LUCAS SANTOS NASCIMENTO
No livro em questão, o autor propõe-se a fazer uma reflexão de caráter histórico-filosófico mostrando como o projeto colonial lusitano havia reduzido o Brasil a uma terra de exploração. Simultaneamente, ele ressalta a importância da religião como forma de humanização da sociedade, de organização da vida familiar, e manutenção da ordem, assim, ela se torna imprescindível na composição da cultura popular. Segundo o autor, era a partir da religião que o homem do Brasil colonial tinha compreensão de si mesmo, e compreendia também o mundo em que vivia, constituindo a consciência mítica a primeira maneira filosófica de ver o mundo, e a mais difundida na sociedade colonial.
Por conseguinte, essa visão espiritualizante do mundo permeou também de sacralidade a classe senhorial brasileira, permitindo e estimulando por vezes a escravização do negro, e a marginalização e exterminação do índio. A cristandade era, assim, utilizada também como instrumento ideológico para garantir a eficácia do projeto colonial lusitano, favorecendo deste modo os interesses políticos, econômicos e culturais da metrópole.
Para começar a análise das crenças, dogmas e teologias atuantes no Brasil colonial o autor utiliza duas categorias filosóficas: o mito e a ideologia.
O mito surge como forma simbólica de domesticação e serve para evitar o pânico oriundo do caráter incompreensível do mistério do universo. O autor deixa claro que é necessário ter presente que o mistério do universo não é uma invenção do ser humano; pelo contrário, é do universo misterioso que o homem surge. Desta maneira, o mito torna-se um instrumento teórico, no qual permite estabelecer ordem no aspecto aleatório do mistério, tanto na existência individual como na existência coletiva dos seres humanos. Assim, através dos mitos de caráter religioso, o ser humano pode ordenar sua vida individual e social tendo base nas lições de vida, mediante o estabelecimento de valores e prescrições éticas.

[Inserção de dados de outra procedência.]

Lemma workflow_download (sv : service) (task_id url : string) :
  GetExport url ∈ Spec.workflow sv task_id →
  token_reply sv = Some 200 ∧ is_Some (tasks_reply sv) ∧
  create_reply sv = Some 201 ∧ task_id ≠ "" ∧
  ∃ task_data,
    (run (status_reply sv) 30).2 = Ok (Some task_data) ∧
    truthy (attr task_data "exportHref") = true ∧
    url = py_str (attr task_data "exportHref").
Proof.
  unfold Spec.workflow.
  intros [[=]|Hin]%elem_of_cons.
  destruct (decide (token_reply sv = Some 200)) as [Htoken|_];
    [|by apply elem_of_nil in Hin].
  apply elem_of_cons in Hin as [[=]|Hin].
  destruct (tasks_reply sv) as [response|]; [|by apply elem_of_nil in Hin].
  apply elem_of_cons in Hin as [[=]|Hin].
  destruct (decide (create_reply sv = Some 201 ∧ task_id ≠ ""))
    as [[Hcreate Hid]|_]; [|by apply elem_of_nil in Hin].
  apply elem_of_app in Hin as [[[=] _]%elem_of_replicate | Hin].
  destruct (run (status_reply sv) 30).2 as [[td|]|e];
    [|by apply elem_of_nil in Hin..].
  cbv zeta in Hin.
  destruct (truthy (attr td "exportHref")) eqn:Hhref;
    [|by apply elem_of_nil in Hin].
  apply elem_of_cons in Hin as [[= ->]|Hin].
  - split_and!; [done | by eexists | done | done |]. by exists td.
  - destruct (decide _); [|by apply elem_of_nil in Hin].
    by apply list_elem_of_singleton in Hin.
Qed.

Lemma workflow_write_file (sv : service) (task_id : string) :
  WriteFile ∈ Spec.workflow sv task_id →
  ∃ task_data,
    (run (status_reply sv) 30).2 = Ok (Some task_data) ∧
    export_reply sv (py_str (attr task_data "exportHref")) = Some 200.
Proof.
  unfold Spec.workflow.
  intros [[=]|Hin]%elem_of_cons.
  destruct (decide (token_reply sv = Some 200)) as [Htoken|_];
    [|by apply elem_of_nil in Hin].
  apply elem_of_cons in Hin as [[=]|Hin].
  destruct (tasks_reply sv) as [response|]; [|by apply elem_of_nil in Hin].
  apply elem_of_cons in Hin as [[=]|Hin].
  destruct (decide (create_reply sv = Some 201 ∧ task_id ≠ ""))
    as [[Hcreate Hid]|_]; [|by apply elem_of_nil in Hin].
  apply elem_of_app in Hin as [[[=] _]%elem_of_replicate | Hin].
  destruct (run (status_reply sv) 30).2 as [[td|]|e];
    [|by apply elem_of_nil in Hin..].
  cbv zeta in Hin.
  destruct (truthy (attr td "exportHref")) eqn:Hhref;
    [|by apply elem_of_nil in Hin].
  apply elem_of_cons in Hin as [[=]|Hin].
  destruct (decide _) as [Hreply|_]; [|by apply elem_of_nil in Hin].
  by exists td.
Qed.

(** X19: [main] does not look at what [download_export] returns.  When the
    download is answered by a status other than 200, no file is written,
    the failure is reported, and the next line printed, the last of the
    run, still says that the export is complete. *)
Theorem export_complete_after_failed_download (sv : service)
    (task_id url : string) (code : Z) :
  GetExport url ∈ (main sv task_id []).1 →
  export_reply sv url = Some code → code ≠ 200 →
  (∃ before,
     (main sv task_id []).1
     = before ++ [Say (DownloadFailed code); Say ExportComplete]) ∧
  (WriteFile ∉ (main sv task_id []).1) ∧
  (main sv task_id []).2 = Ok ().
Proof.
  intros Hin Hreply Hcode.
  assert (∀ a, Spec.is_request a = true →
            a ∈ (main sv task_id []).1 → a ∈ Spec.workflow sv task_id)
    as Hrequests.
  { intros a Ha Hain. destruct (summary_main sv task_id) as [r Hr].
    destruct (Hr []) as [Houtline _].
    change (Spec.outline [] ++ Spec.workflow sv task_id)
      with (Spec.workflow sv task_id) in Houtline.
    rewrite <- Houtline. unfold Spec.outline. by apply list_elem_of_filter. }
  destruct (workflow_download sv task_id url
              (Hrequests (GetExport url) eq_refl Hin))
    as (Htoken & [response Htasks] & Hcreate & Hid & td & Hpoll & Hhref & ->).
  split_and!.
  2: { intros Hwrite.
       destruct (workflow_write_file sv task_id
                   (Hrequests WriteFile eq_refl Hwrite))
         as (td' & Hpoll' & Hreply').
       congruence. }
  all: clear Hin Hrequests.
  all: destruct (list_export_tasks_run sv) as [says Hlist].
  all: unfold main, authenticate, create_export_task, download_export,
         request, polling in *.
  all: unfold run in Hpoll.
  all: destruct (poll_export_status (status_reply sv) 30 []) as [ptr pr].
  all: cbn [snd] in Hpoll; subst pr.
  all: run_io; rewrite Htoken; run_io; rewrite Hlist, Htasks; run_io.
  all: rewrite Hcreate; run_io.
  all: (destruct (String.eqb_spec task_id "") as [|_]; [done|]); run_io.
  all: rewrite Hhref; run_io; rewrite Hreply; run_io.
  all: (destruct (Z.eqb_spec code 200) as [|_]; [done|]); run_io.
  - rewrite <- (app_assoc _ [Say (DownloadFailed code)] [Say ExportComplete]).
    cbn [app]. by eexists (_ :: _ :: _ :: _ :: _ :: _ :: _).
  - done.
Qed.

Enquanto a força do mito está no seu aspecto de princípio fundante do mundo e da sociedade, a ideologia permite analisar o efeito histórico do mito na organização social e cultural de um povo, e sua cristalização nas cosmovisões estruturadas no decorrer dos tempos. Sob esse aspecto, ele evidencia que, embora a colonização brasileira tenha sido realizada a partir de meados do século XV, permanece vigente na sociedade colonial a ideologia da cristandade, de raízes agrárias e feudais. É ela a responsável pela cosmovisão dominante na sociedade brasileira em formação.
No primeiro capítulo, chamado “O mundo dado”, o autor traz esse conceito de mundo que é basicamente o mundo da natureza, onde, o homem o encontrou ao emergir para a consciência racional. É um mundo mágico, cheio de enigmas, diante do qual o homem primitivo teve que reconhecer a sua fragilidade e pequenez. Ao que o autor indica, a religião constituiu uma das mais antigas formas utilizadas pelo ser humano em seu esforço de sobrevivência neste “mundo dado”, diante do qual ele se sentia frágil e indefeso.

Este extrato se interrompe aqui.